Records: Begin
(* ===== verification/Heap.v ===== *)
(** * The heap of user programs ([src/src/lib/sys/sys/heap/heap.c]).

    Blocks lie one behind the other in arenas of 256 KiB, each with a header of
    32 bytes in front; free blocks are in twelve lists by size.  Headers are a
    finite map from addresses, the bytes of the memory a function; storing a
    header destroys the bytes where it is stored (they read as zero).  A header
    stays in the map when its block is merged, as its bytes stay in memory.
    The answers of [sys_memory_map] are an argument of the operations, a list
    of addresses in the order of the calls.  One heap is modelled ([NULL] names
    the default one).  [None] is the use of a header that was never stored, an
    undefined [__builtin_clz(0)] or a missing answer; [Stops] is
    [sys_thread_stop]. *)
From stdpp Require Import base tactics list numbers option gmap.
From Stdlib Require Import ZArith Lia.
From S2P Require Import Prelude.
#[local] Open Scope Z_scope.

Definition SYS_HEAP_GROW_SIZE : Z := 262144.
Definition SYS_HEAP_BLOCK_HEADER_FLAG_USED : Z := 1.
Definition SYS_HEAP_BLOCK_HEADER_FLAG_DEDICATED : Z := 2.
Definition SYS_HEAP_MIN_ALIGNMENT : Z := 16.
Definition SYS_HEAP_BUCKET_COUNT : Z := 12.
Definition SYS_PAGE_SIZE : Z := 4096.
Definition sizeof_header : Z := 32.

Record sys_heap_block_header_t := Header { prev : Z; next : Z; size_and_flags : Z; prev_size : Z; offset : Z }.

Record sys_heap_t := Heap {
  buckets : list Z;
  bucket_bitmap : Z;
  headers : gmap Z sys_heap_block_header_t;
  memory : mem
}.

Definition set_prev (x : Z) (h : sys_heap_block_header_t) : sys_heap_block_header_t := Header x (next h) (size_and_flags h) (prev_size h) (offset h).
Definition set_next (x : Z) (h : sys_heap_block_header_t) : sys_heap_block_header_t := Header (prev h) x (size_and_flags h) (prev_size h) (offset h).
Definition set_size (x : Z) (h : sys_heap_block_header_t) : sys_heap_block_header_t := Header (prev h) (next h) x (prev_size h) (offset h).
Definition set_prev_size (x : Z) (h : sys_heap_block_header_t) : sys_heap_block_header_t := Header (prev h) (next h) (size_and_flags h) (u32 x) (offset h).

(** A store to a header that exists. *)
Definition update (s : sys_heap_t) (a : Z) (f : sys_heap_block_header_t -> sys_heap_block_header_t) : option sys_heap_t :=
  h ← headers s !! a; Some (Heap (buckets s) (bucket_bitmap s) (<[a := f h]> (headers s)) (memory s)).

Definition set_bucket (s : sys_heap_t) (i a bitmap : Z) : sys_heap_t := Heap (<[Z.to_nat i := a]> (buckets s)) bitmap (headers s) (memory s).
Definition bucket (s : sys_heap_t) (i : Z) : Z := nth (Z.to_nat i) (buckets s) 0.

(** [31-__builtin_clz(size/SYS_HEAP_MIN_ALIGNMENT)] is the position of the highest bit. *)
Definition _get_bucket_index (size : Z) : option Z :=
  let x := u32 (size / SYS_HEAP_MIN_ALIGNMENT) in
  if x =? 0 then None else Some (if SYS_HEAP_BUCKET_COUNT <=? Z.log2 x then SYS_HEAP_BUCKET_COUNT - 1 else Z.log2 x).

Definition _heap_block_header_init (size prev_size flags : Z) (s : sys_heap_t) (a : Z) : sys_heap_t :=
  Heap (buckets s) (bucket_bitmap s) (<[a := Header 0 0 (Z.lor size flags) (u32 prev_size) sizeof_header]> (headers s)) (mem_write (memory s) a (replicate 32 0)).

Definition _heap_block_header_get_size (h : sys_heap_block_header_t) : Z := Z.land (size_and_flags h) (u64 (- SYS_HEAP_MIN_ALIGNMENT)).
Definition is_used (h : sys_heap_block_header_t) : bool := z2b (Z.land (size_and_flags h) SYS_HEAP_BLOCK_HEADER_FLAG_USED).
Definition is_dedicated (h : sys_heap_block_header_t) : bool := z2b (Z.land (size_and_flags h) SYS_HEAP_BLOCK_HEADER_FLAG_DEDICATED).

Definition _insert_block (s : sys_heap_t) (header : Z) : option sys_heap_t :=
  h ← headers s !! header;
  i ← _get_bucket_index (_heap_block_header_get_size h);
  let first := bucket s i in
  s ← update s header (fun h => set_next first (set_prev 0 h));
  if negb (first =? 0) then s ← update s first (set_prev header); Some (set_bucket s i header (bucket_bitmap s))
  else Some (set_bucket s i header (u16 (Z.lor (bucket_bitmap s) (Z.shiftl 1 i)))).

Definition _remove_block (s : sys_heap_t) (header : Z) : option sys_heap_t :=
  h ← headers s !! header;
  i ← _get_bucket_index (_heap_block_header_get_size h);
  s ← (if negb (next h =? 0) then update s (next h) (set_prev (prev h)) else Some s);
  if negb (prev h =? 0) then update s (prev h) (set_next (next h))
  else Some (set_bucket s i (next h) (if next h =? 0 then Z.land (bucket_bitmap s) (lnot_w 16 (Z.shiftl 1 i)) else bucket_bitmap s)).

Definition sys_heap_init (headers : gmap Z sys_heap_block_header_t) (memory : mem) : sys_heap_t :=
  Heap (replicate (Z.to_nat SYS_HEAP_BUCKET_COUNT) 0) 0 headers memory.

Definition sys_memory_align_up_address (base : Z) : Z := Z.land (u64 (base + SYS_PAGE_SIZE - 1)) (u64 (- SYS_PAGE_SIZE)).

(** The size of the block for a request. *)
Definition block_size (size : Z) : Z := Z.land (u64 (size + sizeof_header + SYS_HEAP_MIN_ALIGNMENT - 1)) (u64 (- SYS_HEAP_MIN_ALIGNMENT)).

Definition is_large (size : Z) : bool := Z.shiftl SYS_HEAP_MIN_ALIGNMENT SYS_HEAP_BUCKET_COUNT <=? size.

(** A new arena, at the address that [sys_memory_map] returned: two small blocks that are never free around a free one. *)
Definition _grow_heap (s : sys_heap_t) (data : Z) : option sys_heap_t :=
  let s := _heap_block_header_init sizeof_header 0 SYS_HEAP_BLOCK_HEADER_FLAG_USED s data in
  let s := _heap_block_header_init (SYS_HEAP_GROW_SIZE - 2 * sizeof_header) sizeof_header 0 s (data + sizeof_header) in
  let s := _heap_block_header_init sizeof_header (SYS_HEAP_GROW_SIZE - 2 * sizeof_header) SYS_HEAP_BLOCK_HEADER_FLAG_USED s (data + SYS_HEAP_GROW_SIZE - sizeof_header) in
  _insert_block s (data + sizeof_header).

(** The first block of a list that is large enough, 0 if there is none. *)
Fixpoint search_list (fuel : nat) (s : sys_heap_t) (header size : Z) : option Z :=
  match fuel with
  | O => None
  | S fuel =>
    if header =? 0 then Some 0
    else h ← headers s !! header; if size <=? _heap_block_header_get_size h then Some header else search_list fuel s (next h) size
  end.

(** The free block to use; growing the heap ([goto _grow_heap]) takes an answer of [sys_memory_map]. *)
Fixpoint choose_block (answers : list Z) (s : sys_heap_t) (i size : Z) : option (sys_heap_t * Z * list Z) :=
  header ← (if Z.testbit (bucket_bitmap s) i then search_list (S (base.size (headers s))) s (bucket s i) size else Some 0);
  if negb (header =? 0) then Some (s, header, answers)
  else
    let larger := Z.shiftr (bucket_bitmap s) (i + 1) in
    if larger =? 0 then
      match answers with
      | [] => None
      | data :: answers => s ← _grow_heap s data; choose_block answers s i size
      end
    else Some (s, bucket s (ctz larger + 1 + i), answers).

(** The block is taken out of its list; what is left over of it, if that is more than a header, becomes a free block. *)
Definition carve_block (s : sys_heap_t) (header size : Z) : option sys_heap_t :=
  s ← _remove_block s header;
  h ← headers s !! header;
  let total_size := _heap_block_header_get_size h in
  '(s, size) ← (if total_size <=? size + sizeof_header then Some (s, total_size)
                else let s := _heap_block_header_init (total_size - size) size 0 s (header + size) in s ← _insert_block s (header + size); Some (s, size));
  h ← headers s !! header;
  Some (_heap_block_header_init size (prev_size h) SYS_HEAP_BLOCK_HEADER_FLAG_USED s header).

Definition sys_heap_alloc (answers : list Z) (s : sys_heap_t) (size : Z) : option (sys_heap_t * Z * list Z) :=
  if size =? 0 then Some (s, 0, answers)
  else
    let size := block_size size in
    if is_large size then
      let size := sys_memory_align_up_address size in
      match answers with
      | [] => None
      | header :: answers => Some (_heap_block_header_init size 0 (Z.lor SYS_HEAP_BLOCK_HEADER_FLAG_USED SYS_HEAP_BLOCK_HEADER_FLAG_DEDICATED) s header, header + sizeof_header, answers)
      end
    else
      i ← _get_bucket_index size;
      '(s, answers) ← (if Z.shiftr (bucket_bitmap s) i =? 0 then match answers with [] => None | data :: answers => s ← _grow_heap s data; Some (s, answers) end else Some (s, answers));
      '(s, header, answers) ← choose_block answers s i size;
      s ← carve_block s header size;
      Some (s, header + sizeof_header, answers).

(** The header of a pointer: its [offset] is stored right in front of it, at the end of the header. *)
Definition header_of (s : sys_heap_t) (ptr : Z) : option Z := h ← headers s !! (ptr - sizeof_header); Some (ptr - offset h).

(** Joining a free block [header] with the block behind it if that is free too. *)
Definition merge_next (s : sys_heap_t) (header : Z) : option sys_heap_t :=
  h ← headers s !! header;
  let next_header := header + _heap_block_header_get_size h in
  n ← headers s !! next_header;
  if is_used n then Some s
  else
    s ← _remove_block s next_header;
    s ← update s header (fun h => set_size (u64 (size_and_flags h + _heap_block_header_get_size n)) h);
    h ← headers s !! header;
    update s (next_header + _heap_block_header_get_size n) (set_prev_size (_heap_block_header_get_size h)).

(** The header goes with the memory of a large block. *)
Definition sys_memory_unmap (s : sys_heap_t) (header : Z) : sys_heap_t := Heap (buckets s) (bucket_bitmap s) (delete header (headers s)) (memory s).

(** The test whether the previous block is free has an empty body. *)
Definition sys_heap_dealloc (s : sys_heap_t) (ptr : Z) : option sys_heap_t :=
  if ptr =? 0 then Some s
  else
    header ← header_of s ptr;
    h ← headers s !! header;
    if is_dedicated h then Some (sys_memory_unmap s header)
    else
      s ← update s header (fun h => set_size (Z.land (size_and_flags h) (lnot_w 64 SYS_HEAP_BLOCK_HEADER_FLAG_USED)) h);
      s ← merge_next s header;
      _insert_block s header.

Definition sys_memory_copy (s : sys_heap_t) (src dst length : Z) : sys_heap_t :=
  Heap (buckets s) (bucket_bitmap s) (headers s) (mem_write (memory s) dst (mem_read (memory s) src length)).

Inductive realloc_result := Moved (s : sys_heap_t) (ptr : Z) (answers : list Z) | Stops.

Definition moved (r : sys_heap_t * Z * list Z) : realloc_result := let '(s, ptr, answers) := r in Moved s ptr answers.

Definition sys_heap_realloc (answers : list Z) (s : sys_heap_t) (ptr size : Z) : option realloc_result :=
  if ptr =? 0 then moved <$> sys_heap_alloc answers s size
  else if size =? 0 then s ← sys_heap_dealloc s ptr; Some (Moved s 0 answers)
  else
    let size := block_size size in
    header ← header_of s ptr;
    h ← headers s !! header;
    let old := _heap_block_header_get_size h in
    if is_large size then
      let size := sys_memory_align_up_address size in
      if old =? size then Some (Moved s ptr answers)
      else if size <? old then Some Stops
      else
        match answers with
        | [] => None
        | new_header :: answers =>
          let s := _heap_block_header_init size 0 (Z.lor SYS_HEAP_BLOCK_HEADER_FLAG_USED SYS_HEAP_BLOCK_HEADER_FLAG_DEDICATED) s new_header in
          let s := sys_memory_copy s ptr (new_header + sizeof_header) (old - sizeof_header) in
          s ← sys_heap_dealloc s ptr;
          Some (Moved s (new_header + sizeof_header) answers)
        end
    else if is_dedicated h then
      let size := size - sizeof_header in
      '(s, out, answers) ← sys_heap_alloc answers s size;
      Some (Moved (sys_memory_unmap (sys_memory_copy s ptr out size) header) out answers)
    else if old =? size then Some (Moved s ptr answers)
    else
      let next_header := header + old in
      if size <? old then
        let extra_space := old - size in
        if extra_space <=? sizeof_header then Some (Moved s ptr answers)
        else
          s ← update s next_header (set_prev_size extra_space);
          s ← update s header (set_size (Z.lor size SYS_HEAP_BLOCK_HEADER_FLAG_USED));
          let s := _heap_block_header_init extra_space size 0 s (header + size) in
          s ← merge_next s (header + size);
          s ← _insert_block s (header + size);
          Some (Moved s ptr answers)
      else
        '(s, out, answers) ← sys_heap_alloc answers s (size - sizeof_header);
        let s := sys_memory_copy s ptr out (old - sizeof_header) in
        s ← sys_heap_dealloc s ptr;
        Some (Moved s out answers).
Records: End
§ Work instruction
Restate verbatim all lines from the start of the data through the line containing "Record sys_heap_block_header_t := Header", with both ends kept.

§ Answer to this task
(* ===== verification/Heap.v ===== *)
(** * The heap of user programs ([src/src/lib/sys/sys/heap/heap.c]).

    Blocks lie one behind the other in arenas of 256 KiB, each with a header of
    32 bytes in front; free blocks are in twelve lists by size.  Headers are a
    finite map from addresses, the bytes of the memory a function; storing a
    header destroys the bytes where it is stored (they read as zero).  A header
    stays in the map when its block is merged, as its bytes stay in memory.
    The answers of [sys_memory_map] are an argument of the operations, a list
    of addresses in the order of the calls.  One heap is modelled ([NULL] names
    the default one).  [None] is the use of a header that was never stored, an
    undefined [__builtin_clz(0)] or a missing answer; [Stops] is
    [sys_thread_stop]. *)
From stdpp Require Import base tactics list numbers option gmap.
From Stdlib Require Import ZArith Lia.
From S2P Require Import Prelude.
#[local] Open Scope Z_scope.

Definition SYS_HEAP_GROW_SIZE : Z := 262144.
Definition SYS_HEAP_BLOCK_HEADER_FLAG_USED : Z := 1.
Definition SYS_HEAP_BLOCK_HEADER_FLAG_DEDICATED : Z := 2.
Definition SYS_HEAP_MIN_ALIGNMENT : Z := 16.
Definition SYS_HEAP_BUCKET_COUNT : Z := 12.
Definition SYS_PAGE_SIZE : Z := 4096.
Definition sizeof_header : Z := 32.

Record sys_heap_block_header_t := Header { prev : Z; next : Z; size_and_flags : Z; prev_size : Z; offset : Z }.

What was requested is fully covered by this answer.